1. What is Cloud Computing?
Cloud computing is the delivery of computing services—including servers, storage, databases, networking, software, analytics, and intelligence—over the internet instead of on local computers. Users access resources on demand and pay only for what they use. Source: IBM
2. Is Cloud Computing a New Technology?
Cloud computing is not entirely new; it builds on existing technologies like virtualization, distributed computing, and high-speed internet. What’s unique is its delivery as scalable, on-demand services over the internet.
Key Features:
- On-Demand Self-Service: Users can provision resources as needed.
- Broad Network Access: Accessible from multiple devices via the internet.
- Resource Pooling & Elasticity: Resources are shared and can scale up or down quickly.
- Measured Service: Usage is tracked and billed transparently.
Source: Synopsys – Essential Cloud Computing Characteristics
3. Major Cloud Service Models
- IaaS (Infrastructure as a Service): Provides virtual servers, storage, and networks. Users manage OS, apps, and middleware.
Example: Amazon EC2, Google Compute Engine - PaaS (Platform as a Service): Provides a platform to develop, test, and deploy applications without managing the infrastructure.

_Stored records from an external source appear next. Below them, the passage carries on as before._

Lemma metadata_follows_axes_witness :
  tensor_to_numpy ∅ (NdArray example_2x3) = Ok example_2x3
  /\ normalize ∅ (NdArray example_2x3) (Some [1; 0])
     = Ok {| arr_dtype := float32; arr_shape := [3; 2]%nat;
             arr_items := [0x3F800000; 0x40800000; 0x40000000;
                           0x40A00000; 0x40400000; 0x40C00000] |}
  /\ Forall (Axes.in_range (ndim example_2x3)) [1; 0]
  /\ length ["row"; "column"] = ndim example_2x3
  /\ exists out,
       apply_permute (Some ["row"; "column"]) [1; 0] = Ok (Some out)
       /\ length out = 2%nat
       /\ forall (k : nat) (i : Z),
            [1; 0] !! k = Some i ->
            exists (j : nat) (x : string) (d : nat),
              j = Axes.axis_index (ndim example_2x3) i
              /\ ["row"; "column"] !! j = Some x
              /\ arr_shape example_2x3 !! j = Some d
              /\ out !! k = Some (Some x)
              /\ [3; 2]%nat !! k = Some d.
Proof.
  assert (Ha : tensor_to_numpy ∅ (NdArray example_2x3) = Ok example_2x3)
    by (vm_compute; reflexivity).
  assert (Hl : length ["row"; "column"] = ndim example_2x3) by reflexivity.
  assert (Hr : Forall (Axes.in_range (ndim example_2x3)) [1; 0])
    by (repeat (apply List.Forall_cons;
                [unfold Axes.in_range, ndim, example_2x3; simpl; lia|]);
        apply List.Forall_nil).
  split; [exact Ha|]. split; [exact example_2x3_transposed|].
  split; [exact Hr|]. split; [exact Hl|].
  exact (MetadataFacts.metadata_follows_axes ∅ (NdArray example_2x3) [1; 0]
           example_2x3 _ ["row"; "column"] Ha example_2x3_transposed Hr Hl).
Defined.

Lemma construction_witness :
  tensor_to_json LittleEndian StoredZlib.compress ∅ (NdArray example_uint8)
    None = Ok (Some example_envelope)
  /\ Widget.init LittleEndian StoredZlib.compress ∅ (NdArray example_uint8)
       (Some ["x"]) None None None (Some "log") None None
     = Ok {| Widget.names := Some [Some "x"];
             Widget.labels := None;
             Widget.scale_domain := None;
             Widget.scale_type := Some "log";
             Widget.scale_scheme := None;
             Widget.default_views := None;
             Widget.current_scale_domain := None;
             Widget.current_scale_type := None;
             Widget.current_scale_scheme := None;
             Widget.tensor_data := Some example_envelope |}.
Proof.
  split; [exact example_envelope_returned|].
  exact (proj2 (WidgetFacts.construction LittleEndian StoredZlib.compress ∅
                  (NdArray example_uint8) (Some ["x"]) None None None
                  (Some "log") None None)
               (Some example_envelope) example_envelope_returned I).
Defined.

Lemma construction_fails_on_short_names_witness :
  (exists envelope,
      tensor_to_json LittleEndian StoredZlib.compress ∅ (NdArray example_2x3)
        (Some [-2; 1]) = Ok (Some envelope))
  /\ Exists (fun i => i < - Z.of_nat (length ["row"])) [-2; 1]
  /\ Widget.init LittleEndian StoredZlib.compress ∅ (NdArray example_2x3)
       (Some ["row"]) None None None None None (Some [-2; 1])
     = Raise (IndexError "list index out of range").
Proof.
  assert (Hj : tensor_to_json LittleEndian StoredZlib.compress ∅
                 (NdArray example_2x3) (Some [-2; 1])
               = Ok (Some
                   {| shape := [2; 3];
                      compression := "zlib";
                      shuffle := Some 4;
                      dtype_ := "float32";
                      data := string_of_list_byte
                                (Base64.b64encode
                                   (StoredZlib.compress Z_BEST_SPEED
                                      (wire_bytes LittleEndian example_2x3))) |}))
    by (vm_compute; reflexivity).
  assert (Hex : Exists (fun i => i < - Z.of_nat (length ["row"])) [-2; 1])
    by (left; simpl; lia).
  split; [eexists; exact Hj|]. split; [exact Hex|].
  exact (WidgetFacts.construction_fails_on_short_names LittleEndian
           StoredZlib.compress ∅ (NdArray example_2x3) ["row"] None None None
           None None [-2; 1] _ Hj Hex).
Defined.

Lemma tensor_request_answered_with_constructed_data_witness :
  Session.tensor_request !! "type" = Some (Widget.JStr "prop")
  /\ Session.tensor_request !! "name" = Some (Widget.JStr "tensor")
  /\ Widget.handle_custom_msg
       (Session.after example_widget [example_scale_message; ∅])
       Session.tensor_request
     = {| Widget.state :=
            Session.after example_widget [example_scale_message; ∅];
          Widget.outbox :=
            [ {| Widget.msg_type := "prop"; Widget.msg_valueType := "Tensor";
                 Widget.msg_name := "tensor";
                 Widget.msg_value := Some example_envelope |} ];
          Widget.raised := None |}.
Proof.
  split; [reflexivity|]. split; [reflexivity|].
  exact (WidgetFacts.tensor_request_answered_with_constructed_data
           example_widget [example_scale_message; ∅] Session.tensor_request
           eq_refl eq_refl).
Defined.

Lemma scale_message_sets_current_scale_witness :
  let r := Widget.handle_custom_msg example_widget example_scale_message in
  example_scale_message !! "type" = Some (Widget.JStr "scale")
  /\ example_scale_message !! "scale" = Some (Widget.JObj example_scale)
  /\ Widget.raised r = None
  /\ Widget.outbox r = []
  /\ Widget.current_scale_domain (Widget.state r)
     = Some [Widget.JInt 0; Widget.JInt 1]
  /\ Widget.current_scale_type (Widget.state r) = Some "linear"
  /\ Widget.current_scale_scheme (Widget.state r) = None.
Proof.
  cbv zeta.
  assert (Ht : example_scale_message !! "type" = Some (Widget.JStr "scale"))
    by reflexivity.
  assert (Hs : example_scale_message !! "scale"
               = Some (Widget.JObj example_scale)) by reflexivity.
  split; [exact Ht|]. split; [exact Hs|].
  pose proof (WidgetFacts.scale_message_sets_current_scale example_widget
                example_scale_message example_scale
                (Some [Widget.JInt 0; Widget.JInt 1]) (Some "linear") None
                Ht Hs eq_refl eq_refl eq_refl) as H.
  cbv zeta in H. destruct H as (H1 & H2 & H3 & H4 & H5 & _).
  repeat split; assumption.
Defined.

Lemma malformed_message_changes_nothing_witness :
  (∅ : gmap string Widget.json) !! "type" = None
  /\ Widget.handle_custom_msg example_widget ∅
     = Widget.raises example_widget (Widget.KeyError "type").
Proof.
  split; [reflexivity|].
  exact (proj1 (WidgetFacts.malformed_message_changes_nothing example_widget ∅)
               eq_refl).
Defined.

Lemma scale_message_applied_in_part_witness :
  let r := Widget.handle_custom_msg example_widget example_bad_scale_message in
  Widget.raised r = Some (Widget.TraitError "current_scale_type")
  /\ Widget.current_scale_domain (Widget.state r) = Some [Widget.JInt 0]
  /\ Widget.current_scale_type (Widget.state r)
     = Widget.current_scale_type example_widget
  /\ Widget.current_scale_scheme (Widget.state r)
     = Widget.current_scale_scheme example_widget.
Proof.
  exact (WidgetFacts.scale_message_applied_in_part example_widget
           example_bad_scale_message
           {[ "domain" := Widget.JList [Widget.JInt 0];
              "type" := Widget.JInt 7 ]}
           (Some [Widget.JInt 0]) eq_refl eq_refl eq_refl eq_refl).
Defined.
(** The message of the plugin error for a failed transport. *)
Definition communication_error (e : transport_error) : string :=
  match e with
  | HTTPError code reason =>
      "Communication error while calling " ++ GATEWAY_URL ++ nl
      ++ "Response: " ++ PyStr.of_Z code ++ ", " ++ reason
  | URLError reason =>
      "Communication error while calling " ++ GATEWAY_URL ++ nl
      ++ "Reason: " ++ reason
  end.

(** The value of a record, [None] where it has none. *)
Definition record_value (rr : pyval) : pyval :=
  match Py.getitem rr "value" with
  | inr v => v
  | inl _ => PNone
  end.

(** *** Shapes of values and elements *)

(** No value that [_marshal_value] refuses occurs anywhere in [v]. *)
Fixpoint serializable (v : pyval) : bool :=
  match v with
  | POther _ => false
  | PList l => forallb serializable l
  | PDict d => forallb (fun kv => serializable (snd kv)) d
  | PObj d => forallb (fun kv => serializable (snd kv)) d
  | _ => true
  end.

(** An element carries a text and no child, or no text. *)
Fixpoint leaf_or_branch (e : element) : bool :=
  match e with
  | Element _ (Some _) cs => match cs with [] => true | _ => false end
  | Element _ None cs => forallb leaf_or_branch cs
  end.

(** The tags of a list, each at its first occurrence. *)
Definition first_seen (tags : list string) : list string :=
  fold_left (fun acc t => if existsb (String.eqb t) acc then acc
                          else acc ++ [t]) tags [].

(** What a field of an unmarshalled dict holds: a value that is no list, or
    a list of two or more values that are no lists. *)
Definition field_shape (shape : pyval -> bool) (x : pyval) : bool :=
  match x with
  | PList l =>
      (2 <=? List.length l)%nat
      && forallb (fun i => negb (Py.is_list i) && shape i) l
  | _ => shape x
  end.

Fixpoint wire_shape (v : pyval) : bool :=
  match v with
  | PNone => true
  | PStr _ => true
  | PDict d => forallb (fun kv => field_shape wire_shape (snd kv)) d
  | _ => false
  end.

(** Every element of the tree has a text or a child: there is no empty
    element. *)
Fixpoint full (e : element) : bool :=
  match e with
  | Element _ (Some _) _ => true
  | Element _ None cs =>
      match cs with [] => false | _ => true end && forallb full cs
  end.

Example: Google App Engine, Microsoft Azure App Service - SaaS (Software as a Service): Fully managed software applications accessed via web browsers.
Example: Google Workspace, Salesforce, Zoom
Source: AWS
4. Real-World Domains Enabled by Cloud Computing
- Healthcare: Storing patient records, AI diagnostics, telemedicine platforms.
- Finance/Banking: High-speed data analytics, online transactions, fraud detection.
- Education: E-learning platforms, virtual classrooms, collaborative tools.
- Retail: Online shopping platforms, inventory management, recommendation systems.
Source: IBM
5. Economic / Business Model of Cloud Computing
- Pay-as-you-go: Users pay only for the resources they consume.
- Subscription-based: Monthly or yearly fees for software services.
- Reduced CAPEX/OPEX: Avoids upfront infrastructure costs and lowers operational expenses.
- Scalable business solutions: IT resources scale with demand instead of fixed investment.